Set down all of the entries exactly, leaving nothing out.

------------------------------------

Lemma sample_var_centred_r (X Y : list R) :
  len X = len Y ->
  sample_var Y = sum_prod snd snd (centred X Y) / IZR (len X - 1).
Proof.
  intros Hl. unfold sample_var, sum_prod, centred. rewrite map_map. cbn [snd].
  rewrite <- (map_map snd (fun y => (y - mean Y) * (y - mean Y))).
  now rewrite (combine_snd X Y (len_length X Y Hl)), Hl.
Qed.

Lemma sample_cov_sq_le (X Y : list R) :
  len X = len Y ->
  sample_cov X Y * sample_cov X Y <= sample_var X * sample_var Y.
Proof.
  intros Hl.
  rewrite sample_cov_centred, (sample_var_centred_l X Y Hl),
    (sample_var_centred_r X Y Hl).
  pose proof (cauchy_schwarz (centred X Y)) as Hcs.
  set (A := sum_prod fst fst _) in *. set (B := sum_prod fst snd _) in *.
  set (C := sum_prod snd snd _) in *.
  unfold Rdiv. set (i := / IZR (len X - 1)).
  replace (B * i * (B * i)) with (B * B * (i * i)) by ring.
  replace (A * i * (C * i)) with (A * C * (i * i)) by ring.
  apply Rmult_le_compat_r; [nra | exact Hcs].
Qed.

Lemma pearson_range (X Y : list R) :
  len X = len Y -> 0 < sample_var X -> 0 < sample_var Y ->
  -1 <= pearson X Y <= 1.
Proof.
  intros Hl Hx Hy. pose proof (sample_cov_sq_le X Y Hl) as Hc.
  unfold pearson.
  pose proof (sqrt_lt_R0 _ Hx) as Hsx. pose proof (sqrt_lt_R0 _ Hy) as Hsy.
  pose proof (sqrt_sqrt (sample_var X) (Rlt_le _ _ Hx)) as Ex.
  pose proof (sqrt_sqrt (sample_var Y) (Rlt_le _ _ Hy)) as Ey.
  set (sx := sqrt (sample_var X)) in *. set (sy := sqrt (sample_var Y)) in *.
  set (c := sample_cov X Y) in *.
  assert (Hd : 0 < sx * sy) by (apply Rmult_lt_0_compat; assumption).
  assert (Hcd : c * c <= (sx * sy) * (sx * sy)).
  { replace (sx * sy * (sx * sy)) with ((sx * sx) * (sy * sy)) by ring.
    rewrite Ex, Ey. exact Hc. }
  assert (Hb : - (sx * sy) <= c <= sx * sy) by nra.
  split.
  - apply (Rmult_le_reg_r (sx * sy)); [exact Hd |].
    unfold Rdiv. rewrite Rmult_assoc, Rinv_l; lra.
  - apply (Rmult_le_reg_r (sx * sy)); [exact Hd |].
    unfold Rdiv. rewrite Rmult_assoc, Rinv_l; lra.
Qed.

End PearsonRange.

Section RealRMA.
Open Scope R_scope.

Variable t_isf : R -> Z -> R.
Variable f_isf : R -> Z -> Z -> R.

(** The covariance matrix of a sample, as [np_cov_real] gives it. *)
Definition cov_of (X Y : list R) : cov_matrix :=
  mkCov (sample_var X) (sample_cov X Y) (sample_var Y).

Lemma RMARegression_valid (X Y : list R) (alpha : R) :
  valid_input X Y alpha ->
  RMARegression t_isf f_isf X Y alpha
  = Returned (estimate t_isf f_isf (cov_of X Y) (len Y) (mean X) (mean Y) alpha).
Proof.
  intros (Hlen & Hn & _). apply RMARegression_estimate.
  apply np_cov_real; [exact Hlen | lia].
Qed.

Lemma corr_of_cov_range (S : cov_matrix) : -1 <= corr_of_cov S <= 1.
Proof. unfold corr_of_cov. cbv zeta. apply np_clip_range. Qed.

Lemma corr_of_cov_sign (X Y : list R) :
  np_sign (corr_of_cov (cov_of X Y)) = np_sign (pearson X Y).
Proof.
  unfold corr_of_cov, cov_of, pearson. cbn.
  rewrite np_sign_clip. f_equal.
  unfold Rdiv. rewrite Rinv_mult. ring.
Qed.

Lemma SC_ratio (X Y : list R) (n : Z) :
  SCY (cov_of X Y) n / SCX (cov_of X Y) n
  = (IZR (n - 1) * sample_var Y) / (IZR (n - 1) * sample_var X).
Proof.
  rewrite (Rmult_comm (IZR (n - 1)) (sample_var Y)).
  rewrite (Rmult_comm (IZR (n - 1)) (sample_var X)). reflexivity.
Qed.

(** Reading the record returned on a valid input. *)
Ltac real_ops :=
  cbn [of_int plus minus times over root lt same real_scalar] in *.

Ltac on_valid H :=
  rewrite (RMARegression_valid _ _ _ H); eexists; split; [reflexivity |];
  unfold estimate; cbn [slope intercept ci slope_ci1 intercept_ci1 slope_ci2
                        intercept_ci2 RSquare fst snd]; real_ops.

Lemma corr_of_cov_pearson (X Y : list R) (alpha : R) :
  valid_input X Y alpha -> corr_of_cov (cov_of X Y) = pearson X Y.
Proof.
  intros (Hlen & Hn & Hx & Hy & _).
  pose proof (pearson_range X Y Hlen Hx Hy) as Hr.
  unfold corr_of_cov, cov_of. cbn.
  replace (sample_cov X Y / sqrt (sample_var X) / sqrt (sample_var Y))
    with (pearson X Y)
    by (unfold pearson, Rdiv; rewrite Rinv_mult; ring).
  apply np_clip_inside. exact Hr.
Qed.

------------------------------------

Your response:
Lemma sample_var_centred_r (X Y : list R) :
  len X = len Y ->
  sample_var Y = sum_prod snd snd (centred X Y) / IZR (len X - 1).
Proof.
  intros Hl. unfold sample_var, sum_prod, centred. rewrite map_map. cbn [snd].
  rewrite <- (map_map snd (fun y => (y - mean Y) * (y - mean Y))).
  now rewrite (combine_snd X Y (len_length X Y Hl)), Hl.
Qed.

Lemma sample_cov_sq_le (X Y : list R) :
  len X = len Y ->
  sample_cov X Y * sample_cov X Y <= sample_var X * sample_var Y.
Proof.
  intros Hl.
  rewrite sample_cov_centred, (sample_var_centred_l X Y Hl),
    (sample_var_centred_r X Y Hl).
  pose proof (cauchy_schwarz (centred X Y)) as Hcs.
  set (A := sum_prod fst fst _) in *. set (B := sum_prod fst snd _) in *.
  set (C := sum_prod snd snd _) in *.
  unfold Rdiv. set (i := / IZR (len X - 1)).
  replace (B * i * (B * i)) with (B * B * (i * i)) by ring.
  replace (A * i * (C * i)) with (A * C * (i * i)) by ring.
  apply Rmult_le_compat_r; [nra | exact Hcs].
Qed.

Lemma pearson_range (X Y : list R) :
  len X = len Y -> 0 < sample_var X -> 0 < sample_var Y ->
  -1 <= pearson X Y <= 1.
Proof.
  intros Hl Hx Hy. pose proof (sample_cov_sq_le X Y Hl) as Hc.
  unfold pearson.
  pose proof (sqrt_lt_R0 _ Hx) as Hsx. pose proof (sqrt_lt_R0 _ Hy) as Hsy.
  pose proof (sqrt_sqrt (sample_var X) (Rlt_le _ _ Hx)) as Ex.
  pose proof (sqrt_sqrt (sample_var Y) (Rlt_le _ _ Hy)) as Ey.
  set (sx := sqrt (sample_var X)) in *. set (sy := sqrt (sample_var Y)) in *.
  set (c := sample_cov X Y) in *.
  assert (Hd : 0 < sx * sy) by (apply Rmult_lt_0_compat; assumption).
  assert (Hcd : c * c <= (sx * sy) * (sx * sy)).
  { replace (sx * sy * (sx * sy)) with ((sx * sx) * (sy * sy)) by ring.
    rewrite Ex, Ey. exact Hc. }
  assert (Hb : - (sx * sy) <= c <= sx * sy) by nra.
  split.
  - apply (Rmult_le_reg_r (sx * sy)); [exact Hd |].
    unfold Rdiv. rewrite Rmult_assoc, Rinv_l; lra.
  - apply (Rmult_le_reg_r (sx * sy)); [exact Hd |].
    unfold Rdiv. rewrite Rmult_assoc, Rinv_l; lra.
Qed.

End PearsonRange.

Section RealRMA.
Open Scope R_scope.

Variable t_isf : R -> Z -> R.
Variable f_isf : R -> Z -> Z -> R.

(** The covariance matrix of a sample, as [np_cov_real] gives it. *)
Definition cov_of (X Y : list R) : cov_matrix :=
  mkCov (sample_var X) (sample_cov X Y) (sample_var Y).

Lemma RMARegression_valid (X Y : list R) (alpha : R) :
  valid_input X Y alpha ->
  RMARegression t_isf f_isf X Y alpha
  = Returned (estimate t_isf f_isf (cov_of X Y) (len Y) (mean X) (mean Y) alpha).
Proof.
  intros (Hlen & Hn & _). apply RMARegression_estimate.
  apply np_cov_real; [exact Hlen | lia].
Qed.

Lemma corr_of_cov_range (S : cov_matrix) : -1 <= corr_of_cov S <= 1.
Proof. unfold corr_of_cov. cbv zeta. apply np_clip_range. Qed.

Lemma corr_of_cov_sign (X Y : list R) :
  np_sign (corr_of_cov (cov_of X Y)) = np_sign (pearson X Y).
Proof.
  unfold corr_of_cov, cov_of, pearson. cbn.
  rewrite np_sign_clip. f_equal.
  unfold Rdiv. rewrite Rinv_mult. ring.
Qed.

Lemma SC_ratio (X Y : list R) (n : Z) :
  SCY (cov_of X Y) n / SCX (cov_of X Y) n
  = (IZR (n - 1) * sample_var Y) / (IZR (n - 1) * sample_var X).
Proof.
  rewrite (Rmult_comm (IZR (n - 1)) (sample_var Y)).
  rewrite (Rmult_comm (IZR (n - 1)) (sample_var X)). reflexivity.
Qed.

(** Reading the record returned on a valid input. *)
Ltac real_ops :=
  cbn [of_int plus minus times over root lt same real_scalar] in *.

Ltac on_valid H :=
  rewrite (RMARegression_valid _ _ _ H); eexists; split; [reflexivity |];
  unfold estimate; cbn [slope intercept ci slope_ci1 intercept_ci1 slope_ci2
                        intercept_ci2 RSquare fst snd]; real_ops.

Lemma corr_of_cov_pearson (X Y : list R) (alpha : R) :
  valid_input X Y alpha -> corr_of_cov (cov_of X Y) = pearson X Y.
Proof.
  intros (Hlen & Hn & Hx & Hy & _).
  pose proof (pearson_range X Y Hlen Hx Hy) as Hr.
  unfold corr_of_cov, cov_of. cbn.
  replace (sample_cov X Y / sqrt (sample_var X) / sqrt (sample_var Y))
    with (pearson X Y)
    by (unfold pearson, Rdiv; rewrite Rinv_mult; ring).
  apply np_clip_inside. exact Hr.
Qed.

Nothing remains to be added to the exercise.